J’ai dévoré ce roman. Je me suis beaucoup attachée à ce couple atypique. Elle, l’Italienne grande gueule en quête d’indépendance mais rattrapée par une société traditionnaliste. Lui, l’immigré qui a tout laissé là-bas, qui s’est fait sa place à force d’humilité et de travail, discret et conciliant. L’évocation de leur mariage, où le marié ne connaît que deux des cent cinquante invités et où ses belles-soeurs ont choisi tout le mobilier de sa chambre, m’a beaucoup amusée. L’Italie est évoquée avec beaucoup de tendresse, de chaleur, d’humour aussi, dans toutes ses contradictions puisqu’elle rassemble la parole de ceux qui voient les immigrés venir se comporter n’importe comment et ceux qui ont été bien content de pouvoir être immigrés chez les autres.
Le moment le plus poignant est bien sûr cette description d’Haïti détruite par le tremblement de terre. La peur, les pleurs, la solitude de l’enfant enfermé sous les décombres m’ont fait retenir mon souffle. Le drame révèle tous les malaises, toutes les fêlures qui couvaient auparavant. Ce sont des paysages apocalyptiques qui montrent Haïti détruite, avec des cadavres alignés sur le bord de la route, des maisons effondrées sur elles-mêmes… Bien évidemment, l’actualité récente donne un tout autre souffle à ces visions qui semblent à la fois trop réelles et inimaginables.

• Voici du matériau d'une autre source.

(* ===== verification/Listener.v ===== *)
(** Notification of messages on a POSIX message queue: the queue as the kernel keeps it, the
    protocol that a program must follow to miss no message (register again first, then
    drain), and the interface through which the programs of MqNotify are shown to follow
    it. *)
From S2P Require Import Prelude CLib Sys Steps.
From stdpp Require Import relations.
#[local] Open Scope Z_scope.

Definition EBUSY : Z := 16.
Definition EMSGSIZE : Z := 90.

(** * The queue *)

Record message := Message { m_priority : Z; m_text : bytes }.
(** [todo]: what other processes are still to send; [got]: what was received here.
    [registered]: a notification has been asked for and not been given yet. *)
Record board := Board { queue : list message; todo : list message; got : list message; registered : bool }.

(** A message goes behind those of its priority. *)
Fixpoint enqueue (m : message) (q : list message) : list message :=
  match q with
  | [] => [m]
  | x :: q' => if m_priority m <=? m_priority x then x :: enqueue m q' else m :: q
  end.
Lemma enqueue_perm m q : enqueue m q ≡ₚ m :: q.
Proof. induction q as [|x q IH]; cbn; [done|]. destruct (_ <=? _); [|done]. rewrite IH. apply Permutation_swap. Qed.
Lemma enqueue_nonempty m q : enqueue m q <> [].
Proof. destruct q as [|x q]; cbn; [done|]. by destruct (_ <=? _). Qed.

(** The next message is sent, if the queue has room for it; it is told, and the
    registration used up, when the queue was empty. *)
Definition send (maxmsg : nat) (b : board) : option (bool * board) :=
  match todo b with
  | m :: rest =>
      if bool_decide (length (queue b) < maxmsg)%nat then
        let told := registered b && bool_decide (queue b = []) in
        Some (told, Board (enqueue m (queue b)) rest (got b) (registered b && negb told))
      else None
  | [] => None
  end.
(** mq_receive() on a descriptor that does not block, with a buffer of [len] bytes. *)
Definition mq_receive (msgsize len : Z) (b : board) : sysres (message * board) :=
  if len <? msgsize then SErr EMSGSIZE
  else match queue b with
       | [] => SErr EAGAIN
       | m :: q => SOk (m, Board q (todo b) (got b ++ [m]) (registered b))
       end.
(** mq_notify(); [e] is another error that it may have. *)
Definition mq_notify (ok : bool) (e : Z) (b : board) : sysres board :=
  if registered b then SErr EBUSY
  else if ok then SOk (Board (queue b) (todo b) (got b) true) else SErr e.

(** * The protocol *)

(** [woken]: who have been told of a message and are to register again; [draining]: who have
    done so and take messages until there are none. *)
Record proto := Proto { bd : board; woken : Z; draining : Z; over : bool }.
Definition live_proto (b : board) (w d : Z) : proto := Proto b w d false.

Section protocol.
(** [calm]: no call fails, so that the program has no reason to end. *)
Context (maxmsg : nat) (calm : bool).

(** [a_fail]: the program ends, as a call has failed. *)
Inductive astep : proto -> proto -> Prop :=
| a_send b w d told b' : send maxmsg b = Some (told, b') ->
    astep (live_proto b w d) (live_proto b' (if told then w + 1 else w) d)
| a_register b w d : 0 < w -> registered b = false ->
    astep (live_proto b w d) (live_proto (Board (queue b) (todo b) (got b) true) (w - 1) (d + 1))
| a_receive b w d m q : 0 < d -> queue b = m :: q ->
    astep (live_proto b w d) (live_proto (Board q (todo b) (got b ++ [m]) (registered b)) w d)
| a_empty b w d : 0 < d -> queue b = [] -> astep (live_proto b w d) (live_proto b w (d - 1))
| a_fail b w d w' d' : calm = false -> astep (live_proto b w d) (Proto b w' d' true).

(** All messages, and who is responsible for those in the queue. *)
Record AInv (all : list message) (p : proto) : Prop := {
  a_all : got (bd p) ++ queue (bd p) ++ todo (bd p) ≡ₚ all;
  a_pos : over p = false -> 0 <= woken p /\ 0 <= draining p;
  a_one : over p = false -> woken p + (if registered (bd p) then 1 else 0) = 1;
  a_calm : over p = true -> calm = false;
  a_served : over p = false -> queue (bd p) <> [] -> 0 < woken p \/ 0 < draining p
}.

Lemma AInv_step all p p' : AInv all p -> astep p p' -> AInv all p'.
Proof.
  intros [Ha Hp H1 Hcl Hq] Hs. destruct Hs as [b w d told b' Hs|b w d Hw Hr|b w d m q Hd Hm|b w d Hd He|b w d w' d' Hc]; cbn in *;
    try (specialize (H1 eq_refl); specialize (Hp eq_refl); specialize (Hq eq_refl)).
  - unfold send in Hs. destruct (todo b) as [|m rest] eqn:Ht; [done|]. case_bool_decide; [|done]. injection Hs as <- <-.
    split; cbn; try done; try intros _.
    + rewrite enqueue_perm. rewrite <- Ha. apply Permutation_app_head. cbn. apply Permutation_middle.
    + destruct (registered b && _); lia.
    + destruct (registered b); cbn in *; [|lia]. case_bool_decide; cbn; lia.
    + intros _. destruct (registered b); cbn in *; [|lia]. case_bool_decide as Hb; cbn; [lia|]. by apply Hq.
  - split; cbn; try done; try intros _; [lia| |lia]. rewrite Hr in H1. lia.
  - split; cbn; try done; try intros _; [|lia]. rewrite <- Ha, Hm. by rewrite <- app_assoc.
  - split; cbn; try done; try intros _; lia.
  - by split.
Qed.

(** A measure of the work that is left. *)
Definition ameasure (p : proto) : Z :=
  if over p then 0 else 1 + 5 * Z.of_nat (length (todo (bd p))) + Z.of_nat (length (queue (bd p))) + 3 * woken p + 2 * draining p.
Lemma ameasure_nonneg all p : AInv all p -> 0 <= ameasure p.
Proof. intros [_ Hp _ _ _]. unfold ameasure. destruct (over p); [lia|]. specialize (Hp eq_refl). lia. Qed.
Lemma ameasure_step all p p' : AInv all p -> astep p p' -> ameasure p' < ameasure p.
Proof.
  intros [_ Hp _ _ _] Hs. destruct Hs as [b w d told b' Hs|b w d Hw Hr|b w d m q Hd Hm|b w d Hd He|b w d w' d' Hc]; unfold ameasure; cbn in *;
    specialize (Hp eq_refl); try lia.
  - unfold send in Hs. destruct (todo b) as [|m rest] eqn:Ht; [done|]. case_bool_decide; [|done]. injection Hs as <- <-. cbn.
    rewrite (Permutation_length (enqueue_perm m (queue b))). cbn. destruct (registered b && _); lia.
  - rewrite Hm. cbn. lia.
Qed.
End protocol.

(** What is promised in every state of a program with these steps and this place in the
    protocol: no message is lost, doubled or invented; when no one is woken or draining the
    queue is empty; and if nothing can happen any more, all messages have been received or
    the program has ended as a call failed. *)
Definition misses_nothing {C} (calm : bool) (cstep : C -> C -> Prop) (view : C -> proto) (all : list message) (c : C) : Prop :=
  let b := bd (view c) in
  got b ++ queue b ++ todo b ≡ₚ all /\
  (over (view c) = false -> woken (view c) = 0 -> draining (view c) = 0 -> queue b = []) /\
  ((exists c', cstep c c') \/ (over (view c) = true /\ calm = false) \/ got b ≡ₚ all).

(** * Programs that follow it *)

(** [view] is where a state of the program stands in the protocol. Each of its steps is a
    step of the protocol, or one of finitely many of its own; and it stops only when its part
    in the protocol is done. *)
Class Listener (C : Type) (cstep : C -> C -> Prop) (maxmsg : nat) (calm : bool) := {
  view : C -> proto;
  weight : C -> Z;
  weight_max : Z;
  sound : C -> Prop;
  weight_nonneg : forall c, sound c -> 0 <= weight c;
  sound_step : forall all c c', sound c -> AInv calm all (view c) -> cstep c c' -> sound c';
  simulates : forall all c c', sound c -> AInv calm all (view c) -> cstep c c' ->
    (view c' = view c /\ weight c' < weight c) \/ (astep maxmsg calm (view c) (view c') /\ weight c' <= weight c + weight_max);
  goes_on : forall all c, sound c -> AInv calm all (view c) -> over (view c) = false -> (exists c', cstep c c') \/
    woken (view c) = 0 /\ draining (view c) = 0 /\ (todo (bd (view c)) = [] \/ (maxmsg <= length (queue (bd (view c))))%nat)
}.

Section listener.
Context {C : Type} {cstep : C -> C -> Prop} {maxmsg : nat} {calm : bool} `{!Listener C cstep maxmsg calm} (room : (0 < maxmsg)%nat).

Definition linv (all : list message) (c : C) : Prop := sound c /\ AInv calm all (view c).
Lemma linv_step all c c' : linv all c -> cstep c c' -> linv all c'.
Proof.
  intros [Hs Ha] Hc. split; [by eapply sound_step|]. destruct (simulates all c c' Hs Ha Hc) as [[-> _]|[Ht _]]; [done|].
  by eapply AInv_step.
Qed.

Definition lmeasure (c : C) : Z := (Z.max 0 weight_max + 1) * ameasure (view c) + weight c.
Lemma lmeasure_step all c c' : linv all c -> cstep c c' -> 0 <= lmeasure c' < lmeasure c.
Proof.
  intros [Hs Ha] Hc. destruct (linv_step all c c' ltac:(done) Hc) as [Hs' Ha'].
  pose proof (ameasure_nonneg _ _ _ Ha'). pose proof (weight_nonneg c' Hs'). pose proof (weight_nonneg c Hs).
  unfold lmeasure. split; [nia|]. destruct (simulates all c c' Hs Ha Hc) as [[-> Hw]|[Ht Hw]]; [lia|].
  apply (ameasure_step _ _ all) in Ht; [|done]. nia.
Qed.

Lemma listener_empty all c : linv all c -> over (view c) = false -> woken (view c) = 0 -> draining (view c) = 0 ->
  queue (bd (view c)) = [].
Proof.
  intros [_ [_ _ _ _ Hq]] Ho Hw Hd. specialize (Hq Ho). destruct (queue (bd (view c))) as [|m q]; [done|]. destruct Hq; [done|lia..].
Qed.

(** The protocol carries over: from a correct start every run ends and misses nothing. *)
Lemma listener_correct all c : sound c -> AInv calm all (view c) ->
  sn cstep c /\ forall c', rtc cstep c c' -> misses_nothing calm cstep view all c'.
Proof.
  intros Hs Ha. split.
  - by apply (sn_measure cstep (linv all) (linv_step all) lmeasure); [apply lmeasure_step|].
  - intros c' Hr. assert (Hi : linv all c') by (by apply (reach_inv cstep (linv all) (linv_step all) c)).
    pose proof (listener_empty all c' Hi) as He. destruct Hi as [Hs' Ha']. pose proof (a_all _ _ _ Ha') as Hall.
    split; [done|]. split; [done|]. destruct (over (view c')) eqn:Ho; [right; left; split; [done|exact (a_calm _ _ _ Ha' Ho)]|].
    destruct (goes_on all c' Hs' Ha' Ho) as [Hstep|(Hw & Hd & Ht)]; [by left|right; right].
    rewrite (He eq_refl Hw Hd) in *. destruct Ht as [Ht|Hfull]; [|cbn in Hfull; lia]. by rewrite Ht, app_nil_r in Hall.
Qed.
End listener.
(* ===== verification/MqNotify.v ===== *)
(** Programs that are notified of messages: book-src/pmsg/mq_notify_sig.c and
    mq_notify_sigwaitinfo.c (which wait for a signal), mq_notify_via_signal.c and
    mq_notify_siginfo.c (whose handler sets a flag), mq_notify_thread.c and
    mq_notify_via_thread.c (where a thread is started). Each is a [Listener]. *)
From S2P Require Import Prelude CLib Sys Steps Listener.
From stdpp Require Import relations.
#[local] Open Scope Z_scope.

Definition read_line (m : message) : bytes := str "Read " ++ print_dec (Z.of_nat (length (m_text m))) ++ str " bytes" ++ [newline].

(** * Waiting for a signal *)

(** In the calls before the loop, by name; at the first mq_notify(); in the wait for the
    signal, which is blocked elsewhere; at mq_notify(), in the loop that receives, ended. *)
Inductive spc := S_setup (calls : list bytes) | S_register0 | S_wait | S_register | S_drain | S_exit.
Record sstate := SState { s_bd : board; s_pending : bool; s_pc : spc; s_out : list bytes }.
Definition s_goto (p : spc) (s : sstate) : sstate := SState (s_bd s) (s_pending s) p (s_out s).
Definition s_with (b : board) (p : spc) (s : sstate) : sstate := SState b (s_pending s) p (s_out s).
Definition s_print (o : list bytes) (s : sstate) : sstate := SState (s_bd s) (s_pending s) (s_pc s) (s_out s ++ o).

Definition sig_calls : list bytes := [str "mq_open"; str "mq_getattr"; str "malloc"; str "sigprocmask"; str "sigaction"].
(** [ok] is whether a call succeeds, [e] its error otherwise; the buffer has the size of the
    longest message of the queue. *)
(** Source: book-src/pmsg/mq_notify_sig.c:27-102 (handler, main). *)
Definition sig_step (msgsize : Z) (ok : bool) (e : Z) (s : sstate) : option sstate :=
  match s_pc s with
  | S_setup [] => Some (s_goto S_register0 s)
  | S_setup (_ :: calls) => Some (s_goto (if ok then S_setup calls else S_exit) s)
  | S_register0 => Some (match mq_notify ok e (s_bd s) with SOk b => s_with b S_wait s | SErr _ => s_goto S_exit s end)
  | S_wait => if s_pending s then Some (SState (s_bd s) false S_register (s_out s)) else None
  | S_register => Some (match mq_notify ok e (s_bd s) with SOk b => s_with b S_drain s | SErr _ => s_goto S_exit s end)
  | S_drain =>
      Some (match mq_receive msgsize msgsize (s_bd s) with
            | SOk (m, b) => s_print [read_line m] (s_with b S_drain s)
            | SErr e => s_goto (if negb (e =? EAGAIN) then S_exit else S_wait) s
            end)
  | S_exit => None
  end.

Definition sigwaitinfo_calls : list bytes := [str "mq_open"; str "mq_getattr"; str "malloc"; str "sigprocmask"].
(** [info] is what the program prints of the signal. *)
(** Source: book-src/pmsg/mq_notify_sigwaitinfo.c:34-111 (main). *)
Definition sigwaitinfo_step (info : list bytes) (msgsize : Z) (ok : bool) (e : Z) (s : sstate) : option sstate :=
  match s_pc s with
  | S_setup [] => Some (s_goto S_register0 s)
  | S_setup (_ :: calls) => Some (s_goto (if ok then S_setup calls else S_exit) s)
  | S_register0 => Some (match mq_notify ok e (s_bd s) with SOk b => s_with b S_wait s | SErr _ => s_goto S_exit s end)
  | S_wait => if s_pending s then Some (s_print info (SState (s_bd s) false S_register (s_out s))) else None
  | S_register => Some (match mq_notify ok e (s_bd s) with SOk b => s_with b S_drain s | SErr _ => s_goto S_exit s end)
  | S_drain =>
      Some (match mq_receive msgsize msgsize (s_bd s) with
            | SOk (m, b) => s_print [read_line m] (s_with b S_drain s)
            | SErr e => s_goto (if negb (e =? EAGAIN) then S_exit else S_wait) s
            end)
  | S_exit => None
  end.

Section waiting.
(** In a [calm] run no call fails. *)
Context (prog : bool -> Z -> sstate -> option sstate) (maxmsg : nat) (calm : bool).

Le rythme choisi est de plus particulièrement efficace. Dès le début, le narrateur se place après la catastrophe. On sait donc que la fin va nous révéler une autre horreur, dont nous sommes en train de découvrir les prémisses à court et à long terme. Je n’ai eu de cesse d’imaginer jusqu’où ce livre allait donc pouvoir nous emmener, ce qu’il nous réservait pour la fin. J’ai totalement adhéré.